At the line containing "- rewrite negb_false_iff, Z.eqb_eq.", begin setting down the entries exactly, and stop only after the last line.

[Dataset entries]
=-=-=

(* ===== verification/Discovery.v ===== *)
(** Service discovery results and their difference (src/pkg/discovery/discovery.go). *)

From S2P Require Import Prelude.

(** What the load balancers use of a discovery.Instance: its weight and its address as a
    string. *)
Class Instance_ (I : Type) := {
  Weight : I -> Z;
  Address : I -> string
}.

(** Instances given by an address and a weight. *)
#[export] Instance pair_instance : Instance_ (string * Z) := {| Weight := snd; Address := fst |}.

Section discovery.
Context {I : Type} `{!Instance_ I}.

Record Result := mkResult { Cacheable : bool; CacheKey : string; Instances : list I }.

Record Change := mkChange {
  ChResult : Result;
  Added : list I;
  Updated : list I;
  Removed : list I
}.

(** [m[ins.Address().String()] = ins] for each instance in order. *)
Definition by_address (xs : list I) : gmap string I :=
  foldl (fun m x => <[Address x := x]> m) ∅ xs.

(** The loop over the next instances, with its two accumulators. *)
Fixpoint diff_next (prevMap : gmap string I) (xs : list I) : list I * list I :=
  match xs with
  | [] => ([], [])
  | x :: xs =>
      let '(added, updated) := diff_next prevMap xs in
      match prevMap !! Address x with
      | None => (x :: added, updated)
      | Some p => if negb (Weight p =? Weight x) then (added, x :: updated) else (added, updated)
      end
  end.

Definition DefaultDiff (cacheKey : string) (prev next : Result) : Change * bool :=
  let prevMap := by_address (Instances prev) in
  let nextMap := by_address (Instances next) in
  let '(added, updated) := diff_next prevMap (Instances next) in
  let removed := filter (fun x => nextMap !! Address x = None) (Instances prev) in
  (mkChange (mkResult (Cacheable next) cacheKey (Instances next)) added updated removed,
   negb (lenZ added + lenZ updated + lenZ removed =? 0)).

(** The last instance of a list with a given address. *)
Definition latest (a : string) (xs : list I) : option I :=
  last (filter (fun x => Address x = a) xs).

Lemma by_address_lookup xs a : by_address xs !! a = latest a xs.
Proof.
  unfold by_address, latest. induction xs as [|x xs IH] using rev_ind; [done|].
  rewrite foldl_snoc, filter_app, filter_cons, filter_nil.
  destruct (decide (Address x = a)) as [<-|Hne].
  - by rewrite lookup_insert_eq, last_snoc.
  - by rewrite lookup_insert_ne, IH, app_nil_r.
Qed.

Lemma latest_None a xs : latest a xs = None <-> a ∉ Address <$> xs.
Proof.
  unfold latest. rewrite last_None. split.
  - intros Hf (x & -> & Hx)%list_elem_of_fmap.
    assert (x ∈ filter (fun y => Address y = Address x) xs) as Hin by (by apply list_elem_of_filter).
    rewrite Hf in Hin. by apply not_elem_of_nil in Hin.
  - intros Hn. destruct (filter _ xs) as [|x l] eqn:E; [done|]. destruct Hn.
    assert (x ∈ filter (fun y => Address y = a) xs) as Hin by (rewrite E; constructor).
    apply list_elem_of_filter in Hin as [<- Hx]. by apply list_elem_of_fmap_2.
Qed.

Lemma diff_next_spec m xs :
  (diff_next m xs).1 = filter (fun x => m !! Address x = None) xs /\
  forall x, x ∈ (diff_next m xs).2 <->
    x ∈ xs /\ exists p, m !! Address x = Some p /\ Weight p <> Weight x.
Proof.
  induction xs as [|x xs [IH1 IH2]]; simpl; [split; [done|set_solver]|].
  destruct (diff_next m xs) as [added updated]. simpl in *. rewrite filter_cons.
  destruct (m !! Address x) as [p|] eqn:Hx.
  - rewrite decide_False by done.
    destruct (Z.eqb_spec (Weight p) (Weight x)) as [He|He]; simpl; (split; [done|]); intros y.
    + rewrite IH2, elem_of_cons. split; [naive_solver|].
      intros [[->|Hy] (q & Hq & Hw)]; [congruence|eauto].
    + rewrite !elem_of_cons, IH2. split; [|naive_solver]. intros [->|(Hy & q & Hq & Hw)]; eauto 10.
  - rewrite decide_True by done. simpl. split; [by f_equal|]. intros y.
    rewrite IH2, elem_of_cons. split; [naive_solver|].
    intros [[->|Hy] (q & Hq & Hw)]; [congruence|eauto].
Qed.

(** The difference of two discovery results is exact: an instance is Added when its
    address did not occur before, Updated when the last previous instance with its address
    had another weight, Removed when its address does not occur any more; and the change
    flag is false only when none of this happens. *)
Theorem DefaultDiff_exact key prev next :
  let '(ch, changed) := DefaultDiff key prev next in
  (forall x, x ∈ Added ch <-> x ∈ Instances next /\ (Address x ∉ Address <$> Instances prev)) /\
  (forall x, x ∈ Updated ch <-> x ∈ Instances next /\
     exists p, latest (Address x) (Instances prev) = Some p /\ Weight p <> Weight x) /\
  (forall x, x ∈ Removed ch <-> x ∈ Instances prev /\ (Address x ∉ Address <$> Instances next)) /\
  (changed = false <-> Added ch = [] /\ Updated ch = [] /\ Removed ch = []) /\
  ChResult ch = mkResult (Cacheable next) key (Instances next).
Proof.
  unfold DefaultDiff.
  pose proof (diff_next_spec (by_address (Instances prev)) (Instances next)) as [H1 H2].
  destruct (diff_next _ _) as [added updated]. simpl in *. split_and!.
  - intros x. rewrite H1, list_elem_of_filter, by_address_lookup, latest_None. tauto.
  - intros x. rewrite H2. by rewrite by_address_lookup.
  - intros x. rewrite list_elem_of_filter, by_address_lookup, latest_None. tauto.
  - rewrite negb_false_iff, Z.eqb_eq. unfold lenZ. rewrite <- !length_zero_iff_nil. lia.
  - done.
Qed.

End discovery.

Arguments Result : clear implicits.
Arguments Change : clear implicits.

=-=-=

• **Your response**:
  - rewrite negb_false_iff, Z.eqb_eq. unfold lenZ. rewrite <- !length_zero_iff_nil. lia.
  - done.
Qed.

End discovery.

Arguments Result : clear implicits.
Arguments Change : clear implicits.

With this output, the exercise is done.